Heartbreaking to think of the children left in the hands of abusers. And infuriating because the system that was set up to protect children was willfully lax in its response. Strong and immediate corrective action should follow the state Office of Children and Family Services’ report. No excuses accepted.
The report follows the slayings of two young boys: 5-year-old Eain Clayton Brooks, who was beaten to death in September. His mother’s live-in boyfriend, Matthew W. Kuzdzal, has been charged with second-degree murder and sexual assault of the boy.
And there was the killing of 10-year-old Abdifatah Mohamud 16 months earlier. Abdifatah was struck more than 70 times over the head with a baker’s rolling pin by his stepfather, Ali-Mohamed Mohamud, in the basement of their East Side home. Mohamud was convicted of second-degree murder and is serving 25 years to life in prison.

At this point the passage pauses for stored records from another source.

(** * pino-elasticsearch-logging: the line normalizer, the index name resolver,
      the bulk handler's per-document callback and the deep merge

    A shallow embedding of [lib.js] and of its successor (the variant with
    [mergeDeep] and the [message] field; called "the cli variant" below),
    followed by the properties the specification states about them.

    Modelling choices, all visible in the definitions below:
    - a JavaScript number is an IEEE-754 double, here a primitive [float];
    - a string is a [string]; one character stands for one code unit, so the
      model covers lines whose code units are below 256;
    - an object is the list of its own enumerable properties in enumeration
      order (new keys are appended; the engine's rule that moves array-index
      keys of a plain object to the front is not modelled, nothing below
      depends on the order); an array carries its elements and, besides, the
      named properties the normalizer writes on it;
    - the prototype chain is modelled where the source goes through it: the
      call [value.hasOwnProperty(..)], the read [time.substring], and the
      reads and writes of [mergeDeep] on its accumulator, a fresh [{}] on
      which the key [__proto__] is the accessor of [Object.prototype], so
      that a merged object can get another prototype ([VProto]);
    - the call stack is not bounded, except in [mergeDeep_fuel], which is
      [mergeDeep] on a stack with room for a given number of nested calls;
    - [JSON.parse] and the part of [Date.parse] that engines are free to
      choose are fields of the class [Runtime]; the current time is an
      argument of every function that reads the clock;
    - an exception is a [Throw] completion, an emitted event and a console
      write are recorded in the [run] record the line mapper returns. *)

From Stdlib Require Import ZArith List String Ascii Bool Floats Lia.
Import ListNotations.
Open Scope string_scope.
Open Scope list_scope.
Set Warnings "-register-all".

(** ** Values *)

Inductive value : Type :=
| VUndefined
| VNull
| VBool (b : bool)
| VNum (n : float)
| VStr (s : string)
| VArr (items : list value) (named : list (string * value))
| VObj (fields : list (string * value))
| VProto (proto : value) (fields : list (string * value)).

Definition props : Type := list (string * value).

Inductive js_type : Type :=
| TUndefined | TObject | TBoolean | TNumber | TString.

(** [typeof v] *)
Definition typeof (v : value) : js_type :=
  match v with
  | VUndefined => TUndefined
  | VNull => TObject
  | VBool _ => TBoolean
  | VNum _ => TNumber
  | VStr _ => TString
  | VArr _ _ => TObject
  | VObj _ => TObject
  | VProto _ _ => TObject
  end.

Definition is_object_type (v : value) : bool :=
  match typeof v with TObject => true | _ => false end.

(** ToBoolean of a number: false for [0], [-0] and [NaN]. *)
Definition number_truthy (n : float) : bool :=
  negb (PrimFloat.eqb n 0%float || negb (PrimFloat.eqb n n)).

(** ToBoolean *)
Definition truthy (v : value) : bool :=
  match v with
  | VUndefined => false
  | VNull => false
  | VBool b => b
  | VNum n => number_truthy n
  | VStr s => negb (s =? "")
  | VArr _ _ => true
  | VObj _ => true
  | VProto _ _ => true
  end.

(** [a || b] *)
Definition js_or (a b : value) : value := if truthy a then a else b.

(** ** Exceptions *)

Inductive error : Type := TypeError | RangeError.

Inductive completion (A : Type) : Type :=
| Normal (a : A)
| Throw (e : error).
Arguments Normal {A} a.
Arguments Throw {A} e.

Definition bind {A B : Type} (c : completion A) (k : A -> completion B) : completion B :=
  match c with
  | Normal a => k a
  | Throw e => Throw e
  end.

Declare Scope js_scope.
Delimit Scope js_scope with js.
Notation "x <- c ;; k" := (bind c (fun x => k))
  (at level 61, c at next level, right associativity) : js_scope.
Open Scope js_scope.

(** ** Own properties *)

Fixpoint lookup (k : string) (o : props) : option value :=
  match o with
  | [] => None
  | (k', v) :: o' => if k =? k' then Some v else lookup k o'
  end.

(** [o[k] = v] on a plain object: an existing key keeps its place. *)
Fixpoint set_prop (o : props) (k : string) (v : value) : props :=
  match o with
  | [] => [(k, v)]
  | (k', v') :: o' => if k =? k' then (k, v) :: o' else (k', v') :: set_prop o' k v
  end.

(** [delete o[k]] *)
Definition delete_prop (o : props) (k : string) : props :=
  filter (fun kv => negb (k =? fst kv)) o.

Definition digit_char (d : nat) : ascii := ascii_of_nat (48 + d).

(** The decimal numeral of a natural number, as an array index is written. *)
Fixpoint decimal_fuel (fuel n : nat) (acc : string) : string :=
  match fuel with
  | O => acc
  | S fuel' =>
      let acc' := String (digit_char (n mod 10)) acc in
      if (n <? 10)%nat then acc' else decimal_fuel fuel' (n / 10) acc'
  end.

Definition index_key (n : nat) : string := decimal_fuel (S n) n "".

Fixpoint indexed {A : Type} (wrap : A -> value) (i : nat) (l : list A) : props :=
  match l with
  | [] => []
  | x :: l' => (index_key i, wrap x) :: indexed wrap (S i) l'
  end.

Definition char_value (c : ascii) : value := VStr (String c "").

(** The own enumerable properties of a value that is neither [null] nor
    [undefined], in the order of [Object.keys]: the elements of an array
    under their indices and then its named properties, the code units of a
    string, nothing for a number or a boolean. *)
Definition own_entries (v : value) : props :=
  match v with
  | VObj o => o
  | VProto _ o => o
  | VArr items named => indexed (fun x => x) 0 items ++ named
  | VStr s => indexed char_value 0 (list_ascii_of_string s)
  | _ => []
  end.
(** ** [device_list_add] *)

(** Where a walk over a chain ends: at the link field of the last
    record, or where it started when there is no record. *)
Definition end_of (field : loc -> lvalue) (start : lvalue) (l : view) : lvalue :=
  match last l with
  | Some x => field x.1
  | None => start
  end.

Lemma end_of_cons field start x l :
  end_of field start (x :: l) = end_of field (field x.1) l.
Proof. unfold end_of. rewrite last_cons. by destruct (last l). Qed.

Lemma add_find_end_spec vs ty tg h l : forall fuel devptr cur,
  load vs h devptr = Ret cur ->
  heap_view h l -> linked_by next cur l -> (length l < fuel)%nat ->
  Forall (fun x => ~ has_key ty tg x) l ->
  add_find_end fuel vs h devptr ty tg = Ret (end_of Field_next devptr l).
Proof.
  induction l as [|[p d] l IH]; intros fuel devptr cur Hload Hv Hl Hf Hno; simpl in Hl.
  - subst cur. destruct fuel; simpl; by rewrite Hload.
  - destruct Hl as [-> Hl]. apply heap_view_cons in Hv as [Hp Hv].
    apply Forall_cons in Hno as [Hx Hno].
    destruct fuel as [|fuel]; [simpl in Hf; lia|].
    simpl in *. rewrite Hload. simpl. unfold deref at 1. rewrite Hp. simpl.
    rewrite end_of_cons. simpl.
    destruct (bool_decide (ty = type d) && strcmp_eq tg (tag d)) eqn:E.
    + exfalso. apply Hx. apply andb_true_iff in E as [E1 E2].
      apply bool_decide_eq_true in E1. apply bool_decide_eq_true in E2.
      by split.
    + apply (IH fuel (Field_next p) (next d)); [|done|done|lia|done].
      simpl. unfold deref. by rewrite Hp.
Qed.

(** The walk stops with the fatal error at the first record that has
    the type and the tag. *)
Lemma add_find_end_duplicate vs ty tg h pre x post : forall fuel devptr cur,
  load vs h devptr = Ret cur ->
  heap_view h (pre ++ x :: post) -> linked_by next cur (pre ++ x :: post) ->
  (length (pre ++ x :: post) < fuel)%nat ->
  Forall (fun y => ~ has_key ty tg y) pre -> has_key ty tg x ->
  add_find_end fuel vs h devptr ty tg = Fatal (Duplicate_device ty tg).
Proof.
  induction pre as [|[p d] pre IH]; intros fuel devptr cur Hload Hv Hl Hf Hno Hx;
    simpl in Hl; destruct Hl as [-> Hl]; apply heap_view_cons in Hv as [Hp Hv];
    (destruct fuel as [|fuel]; [simpl in Hf; lia|]);
    simpl in *; rewrite Hload; simpl; unfold deref at 1; rewrite Hp; simpl.
  - destruct Hx as [Hx1 Hx2]. unfold strcmp_eq.
    rewrite !bool_decide_eq_true_2 by done. done.
  - apply Forall_cons in Hno as [Hd Hno].
    destruct (bool_decide (ty = type d) && strcmp_eq tg (tag d)) eqn:E.
    + exfalso. apply Hd. apply andb_true_iff in E as [E1 E2].
      apply bool_decide_eq_true in E1. apply bool_decide_eq_true in E2.
      by split.
    + apply (IH fuel (Field_next p) (next d)); [|done|done|lia|done|done].
      simpl. unfold deref. by rewrite Hp.
Qed.
(** Two paths part ways: they agree up to some point and then take
    different keys. *)
Inductive diverges : list string -> list string -> Prop :=
| diverges_here k k' r r' : k <> k' -> diverges (k :: r) (k' :: r')
| diverges_later k r r' : diverges r r' -> diverges (k :: r) (k :: r').

(** The union of the document that a run leaves on disk. *)
Definition union_on (w : world) : option (list json) :=
  match disk w with
  | Holds doc =>
      match subscript_path doc union_path with
      | Ok (JArr u) => Some u
      | _ => None
      end
  | _ => None
  end.

(** A computation that only prints: it returns, and the disk is as
    before. *)
Definition quiet (m : M unit) : Prop :=
  forall w, exists out, m w = (Ok tt, {| disk := disk w; stdout := out |}).

(** A document that is nothing but the spine down to a union with the
    given members. *)
Definition spine (members : list json) : json :=
  JObj [("items", JObj [("properties", JObj [("fields", JObj [("items",
    JObj [("anyOf", JArr members)])])])])].

(** The run fails loudly: it raises, the disk is as it was, and the
    process ends with a status other than 0. *)
Definition fails_loudly (w : world) : Prop :=
  exists e, main w = (Raise e, w) ∧ exit_status (main w).1 <> 0%Z.

(** Running the script again on what a run wrote leaves the disk as the
    first run left it. *)
Definition rerun_stable (w : world) : Prop :=
  disk (main (main w).2).2 = disk (main w).2.

(** The line that the summary prints for one entry of the catalog. *)
Definition title_line (field : field_def) : string :=
  "  - " +:+ fd_title field +:+ " (type: " +:+ fd_type field +:+ ")".

(** The lines of the summary of a run that wrote a union of [total]
    members. *)
Definition summary (total : nat) : list string :=
  ["✓ Successfully split generic fields into "
   +:+ pretty (length text_fields) +:+ " text field types and "
   +:+ pretty (length number_fields) +:+ " number field types";
   "✓ Total field types in schema: " +:+ pretty total;
   nl +:+ "Text field types created:"]
  ++ map title_line text_fields
  ++ [nl +:+ "Number field types created:"]
  ++ map title_line number_fields.
(** * DOM tree construction, clickable-element collection and element
      fingerprinting of browser-use-typescript

    The development embeds five source units:
    - [src/browser_use/dom/service.ts]: [parseNode], [constructDOMTree];
    - [src/browser_use/dom/clickable_element_processor/service.ts]:
      [getClickableElements], [hashDomElement], [getClickableElementsHashes],
      [_textHash], [_getAllTextTillNextClickable];
    - the history tree processor ([HistoryTreeProcessor]):
      [convertDomElementToHistoryElement], [findHistoryElementInTree],
      [compareHistoryElementAndDomElement] and the private hashing helpers;
    - [src/browser_use/dom/index.ts]: [findElements], [findElementById],
      [findElementsByText], [hasParentWithHighlightIndex],
      [getAllTextTillNextClickable], [findFileUploadElement];
    - [src/browser_use/browser/context.ts]: the loop of [getState] that fills
      the selector map.

    Modelling conventions.
    - A JavaScript string is its UTF-8 byte sequence (a Rocq [string]); this is
      what [createHash('sha256').update(str)] digests.
    - A plain JavaScript object used as a dictionary is the list of its own
      properties in creation order, with distinct keys; [Object_entries]
      produces the order in which [Object.entries] enumerates them.
    - Node objects live in a store keyed by the id under which
      [constructDOMTree] saved them in [nodeMap]; a reference to a node object
      is that id.  A child id that is a name inherited from
      [Object.prototype] and no key of the table refers to a built-in object:
      it is a reference without node in the store.  The keys of a raw table
      are taken not to be such names, and [__proto__] not to be listed as a
      child (wiring it would give every object a [parent]); [plain_table]
      states this in the theorems that quantify over raw tables and depend
      on it.
    - The traversals ([getClickableElements], [findHistoryElementInTree], the
      text and file-input searches) are embedded for trees: their argument is
      an element node, as its type says, and the child references they
      follow point to nodes of the store ([closed]).  Their loops step over
      a child reference without node, and a call on a text node finds no
      children; the code throws in both cases.
    - Recursion over the store and the [while] loop over [parent] links take a
      fuel argument; the result [None] stands for a call that returns no
      value: it does not end within the fuel (a cycle in the store), or it
      is applied to something that is not an element node. *)

From Stdlib Require Import ZArith String Ascii List Lia Permutation Sorted.
From stdpp Require Import gmap strings list fin_maps.

(** ** The hash primitive: SHA-256 (FIPS 180-4), hexadecimal digest *)

Module SHA256.

Local Open Scope Z_scope.

Definition word (x : Z) : Z := x mod 4294967296.

Definition rotr (n x : Z) : Z :=
  Z.lor (Z.shiftr x n) (word (Z.shiftl x (32 - n))).

Definition Ch (x y z : Z) : Z :=
  Z.lxor (Z.land x y) (Z.land (Z.lxor x 4294967295) z).

Definition Maj (x y z : Z) : Z :=
  Z.lxor (Z.land x y) (Z.lxor (Z.land x z) (Z.land y z)).

Definition Sigma0 x := Z.lxor (rotr 2 x) (Z.lxor (rotr 13 x) (rotr 22 x)).
Definition Sigma1 x := Z.lxor (rotr 6 x) (Z.lxor (rotr 11 x) (rotr 25 x)).
Definition sigma0 x := Z.lxor (rotr 7 x) (Z.lxor (rotr 18 x) (Z.shiftr x 3)).
Definition sigma1 x := Z.lxor (rotr 17 x) (Z.lxor (rotr 19 x) (Z.shiftr x 10)).

(** The constants are derived as the standard prescribes: the first 32 bits
    of the fractional parts of the cube roots (round constants) and of the
    square roots (initial hash value) of the first primes. *)
Definition is_prime (n : Z) : bool :=
  forallb (fun d => negb (n mod Z.of_nat d =? 0)) (seq 2 (Z.to_nat (Z.sqrt n) - 1)).

Definition primes : list Z :=
  List.filter is_prime (List.map Z.of_nat (seq 2 310)).

(** Largest [r] below [2^n] with [r^3 <= x], found bit by bit. *)
Fixpoint cube_root (n : nat) (x acc : Z) : Z :=
  match n with
  | O => acc
  | S n' =>
      let cand := acc + 2 ^ Z.of_nat n' in
      if cand * cand * cand <=? x then cube_root n' x cand else cube_root n' x acc
  end.

Definition K : list Z :=
  Eval vm_compute in
    List.map (fun p => word (cube_root 40 (p * 2 ^ 96) 0)) (firstn 64 primes).

Definition H0 : list Z :=
  Eval vm_compute in
    List.map (fun p => word (Z.sqrt (p * 2 ^ 64))) (firstn 8 primes).

(** Message bytes, the 0x80 marker, zero fill, and the bit length on 8 bytes. *)
Definition be_bytes (n : nat) (x : Z) : list Z :=
  List.map (fun i => Z.shiftr x (8 * Z.of_nat i) mod 256) (rev (seq 0 n)).

Definition pad (msg : list Z) : list Z :=
  let len := Z.of_nat (length msg) in
  msg ++ [128] ++ repeat 0 (Z.to_nat ((55 - len) mod 64)) ++ be_bytes 8 (8 * len).

Definition be_word (bs : list Z) : Z :=
  fold_left (fun acc b => acc * 256 + b) bs 0.

Fixpoint chunks (fuel n : nat) (l : list Z) : list (list Z) :=
  match fuel, l with
  | O, _ | _, [] => []
  | S f, _ => firstn n l :: chunks f n (skipn n l)
  end.

(** The 64-entry message schedule, kept newest first while it is built. *)
Fixpoint schedule (n : nat) (w : list Z) : list Z :=
  match n with
  | O => w
  | S n' =>
      let x := word (sigma1 (nth 1 w 0) + nth 6 w 0 + sigma0 (nth 14 w 0) + nth 15 w 0) in
      schedule n' (x :: w)
  end.

Definition round (st : list Z) (kw : Z * Z) : list Z :=
  match st with
  | [a; b; c; d; e; f; g; h] =>
      let t1 := word (h + Sigma1 e + Ch e f g + fst kw + snd kw) in
      let t2 := word (Sigma0 a + Maj a b c) in
      [word (t1 + t2); a; b; c; word (d + t1); e; f; g]
  | _ => st
  end.

Definition compress (st : list Z) (block : list Z) : list Z :=
  let w16 := List.map be_word (chunks 16 4 block) in
  let w := rev (schedule 48 (rev w16)) in
  let st' := fold_left round (combine K w) st in
  List.map (fun p => word (fst p + snd p)) (combine st st').

Definition digest (msg : list Z) : list Z :=
  let p := pad msg in
  fold_left compress (chunks (length p) 64 p) H0.

Definition hex_digit (d : Z) : ascii :=
  ascii_of_N (Z.to_N (if d <? 10 then 48 + d else 87 + d)).

Definition hex_word (x : Z) : string :=
  string_of_list_ascii
    (List.map (fun i => hex_digit (Z.shiftr x (4 * Z.of_nat i) mod 16)) (rev (seq 0 8))).

Definition bytes_of_string (s : string) : list Z :=
  List.map (fun a => Z.of_N (N_of_ascii a)) (list_ascii_of_string s).

(** [createHash('sha256').update(s).digest('hex')] *)
Definition hexdigest (s : string) : string :=
  fold_right String.append EmptyString (List.map hex_word (digest (bytes_of_string s))).

End SHA256.

Arguments SHA256.hexdigest : simpl never.


(** ** JavaScript objects used as dictionaries *)

(** Own properties in creation order. *)
Abbreviation JSObject A := (list (string * A)).

Definition is_digit (a : ascii) : bool :=
  let n := N_of_ascii a in (48 <=? n)%N && (n <=? 57)%N.

Fixpoint digits_value (s : string) (acc : N) : option N :=
  match s with
  | EmptyString => Some acc
  | String a s' =>
      if is_digit a then digits_value s' (acc * 10 + (N_of_ascii a - 48))%N else None
  end.

(** A key is an array index when it is the canonical decimal form of an
    integer below 2^32 - 1. *)
Definition array_index (s : string) : option N :=
  match s with
  | EmptyString => None
  | String "0"%char EmptyString => Some 0%N
  | String "0"%char _ => None
  | _ =>
      match digits_value s 0 with
      | Some n => if (n <? 4294967295)%N then Some n else None
      | None => None
      end
  end.

Fixpoint insert_index {A} (i : N) (kv : string * A) (l : list (N * (string * A)))
  : list (N * (string * A)) :=
  match l with
  | [] => [(i, kv)]
  | (j, kv') :: l' =>
      if (i <=? j)%N then (i, kv) :: l else (j, kv') :: insert_index i kv l'
  end.

Definition index_entries {A} (o : JSObject A) : list (N * (string * A)) :=
  fold_right
    (fun kv acc =>
       match array_index kv.1 with
       | Some i => insert_index i kv acc
       | None => acc
       end) [] o.

Definition named_entries {A} (o : JSObject A) : JSObject A :=
  List.filter (fun kv => match array_index kv.1 with None => true | Some _ => false end) o.

(** [Object.entries(o)]: array-index keys in ascending numeric order, then the
    other keys in creation order. *)
Definition Object_entries {A} (o : JSObject A) : list (string * A) :=
  List.map snd (index_entries o) ++ named_entries o.

Definition keys {A} (o : JSObject A) : list string := List.map fst o.

(** ** Data model ([dom/types.ts]) *)

Record ViewportInfo := { vp_width : Z; vp_height : Z }.

Record CoordinateSet := {
  top : Z; left : Z; bottom : Z; right : Z; width : Z; height : Z }.

(** A reference to a node object. *)
Abbreviation NodeRef := string (only parsing).

Record DOMTextNode := {
  text : string;
  t_isVisible : bool;
  t_parent : option NodeRef }.

Record DOMElementNode := {
  tagName : string;
  xpath : string;
  attributes : JSObject string;
  children : list NodeRef;
  isVisible : bool;
  isInteractive : option bool;
  isTopElement : option bool;
  isInViewport : option bool;
  highlightIndex : option Z;
  shadowRoot : option bool;
  parent : option NodeRef;
  viewportCoordinates : option CoordinateSet;
  pageCoordinates : option CoordinateSet;
  viewportInfo : option ViewportInfo;
  isNew : option bool }.

Inductive DOMBaseNode :=
| ElementNode (e : DOMElementNode)
| TextNode (t : DOMTextNode).

(** The node objects of one snapshot, by reference. *)
Abbreviation Store := (gmap string DOMBaseNode).

(** [Record<number, DOMElementNode>]: index to node reference. *)
Abbreviation SelectorMap := (gmap Z string).

Definition children_of (h : Store) (r : NodeRef) : list NodeRef :=
  match h !! r with
  | Some (ElementNode e) => children e
  | _ => []
  end.

Definition parent_of (h : Store) (r : NodeRef) : option NodeRef :=
  match h !! r with
  | Some (ElementNode e) => parent e
  | Some (TextNode t) => t_parent t
  | None => None
  end.

Definition tagName_of (h : Store) (r : NodeRef) : string :=
  match h !! r with
  | Some (ElementNode e) => tagName e
  | _ => EmptyString
  end.

Definition highlightIndex_of (h : Store) (r : NodeRef) : option Z :=
  match h !! r with
  | Some (ElementNode e) => highlightIndex e
  | _ => None
  end.

Definition is_element (h : Store) (r : NodeRef) : bool :=
  match h !! r with
  | Some (ElementNode _) => true
  | _ => false
  end.

(** ** Raw snapshot records (the [any] values of [evalPage.map])

    A record is [null] (or [undefined]), a text record or an element
    record; a field the page script leaves out is [None]. *)

Record RawElement := {
  raw_tagName : string;
  raw_xpath : string;
  raw_attributes : option (JSObject string);
  raw_children : option (list string);
  raw_isVisible : option bool;
  raw_isInteractive : option bool;
  raw_isTopElement : option bool;
  raw_isInViewport : option bool;
  raw_highlightIndex : option Z;
  raw_shadowRoot : option bool;
  raw_viewport : option ViewportInfo }.

Inductive RawNode :=
| RawNull
| RawText (raw_text : string) (raw_visible : bool)
| RawElem (e : RawElement).

Module EvalPage.
Record t := { map : JSObject RawNode; rootId : string }.
End EvalPage.

Inductive result (A : Type) :=
| Ok (a : A)
| Throw (msg : string).
Arguments Ok {A} a.
Arguments Throw {A} msg.

(** ** Tree construction ([dom/service.ts]) *)

Module DOMService.

(** [parseNode]: the typed node, or [None] for a [null] record, and the list
    of child ids. *)
Definition parseNode (nodeData : RawNode) : option DOMBaseNode * list string :=
  match nodeData with
  | RawNull => (None, [])
  | RawText txt vis =>
      (Some (TextNode {| text := txt; t_isVisible := vis; t_parent := None |}), [])
  | RawElem d =>
      let viewportInfo :=
        match raw_viewport d with
        | Some v => Some {| vp_width := vp_width v; vp_height := vp_height v |}
        | None => None
        end in
      let elementNode :=
        {| tagName := raw_tagName d;
           xpath := raw_xpath d;
           attributes := default [] (raw_attributes d);
           children := [];
           isVisible := default false (raw_isVisible d);
           isInteractive := Some (default false (raw_isInteractive d));
           isTopElement := Some (default false (raw_isTopElement d));
           isInViewport := Some (default false (raw_isInViewport d));
           highlightIndex := raw_highlightIndex d;
           shadowRoot := Some (default false (raw_shadowRoot d));
           parent := None;
           viewportCoordinates := None;
           pageCoordinates := None;
           viewportInfo := viewportInfo;
           isNew := None |} in
      let childrenIds := default [] (raw_children d) in
      (Some (ElementNode elementNode), childrenIds)
  end.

The system set up to help save these boys failed them. Eain’s family notified Child Protective Services multiple times that the boy was being abused. Abdifatah himself made two calls to 911.
The state report on CPS depicts an agency in crisis. Now the state is requiring Erie County to submit a “corrective action plan” to the state by Dec. 21. The directives include implementing procedures CPS should have been following in the first place. The changes have the potential to help save lives, stop abuse and offer families the type of intervention and help they need. None of that was in place for Eain and Abdifatah, and for who knows how many other children out there who have been lucky enough so far to survive.
Erie County Executive Mark C. Poloncarz’s administration intends to continue working closely with the state to make improvements. Some of the directives have already been addressed. The county added more caseworkers and supervisors in the aftermath of Eain’s death.
But Poloncarz makes a good point when he says the statewide guidelines for child protective operations are outdated.
The state should implement the best practices that make sense for today’s realities. But that also should include requiring employees who are specifically trained in child welfare issues.
The state’s report should be a wakeup call to the county and especially CPS. The lives of children are at stake.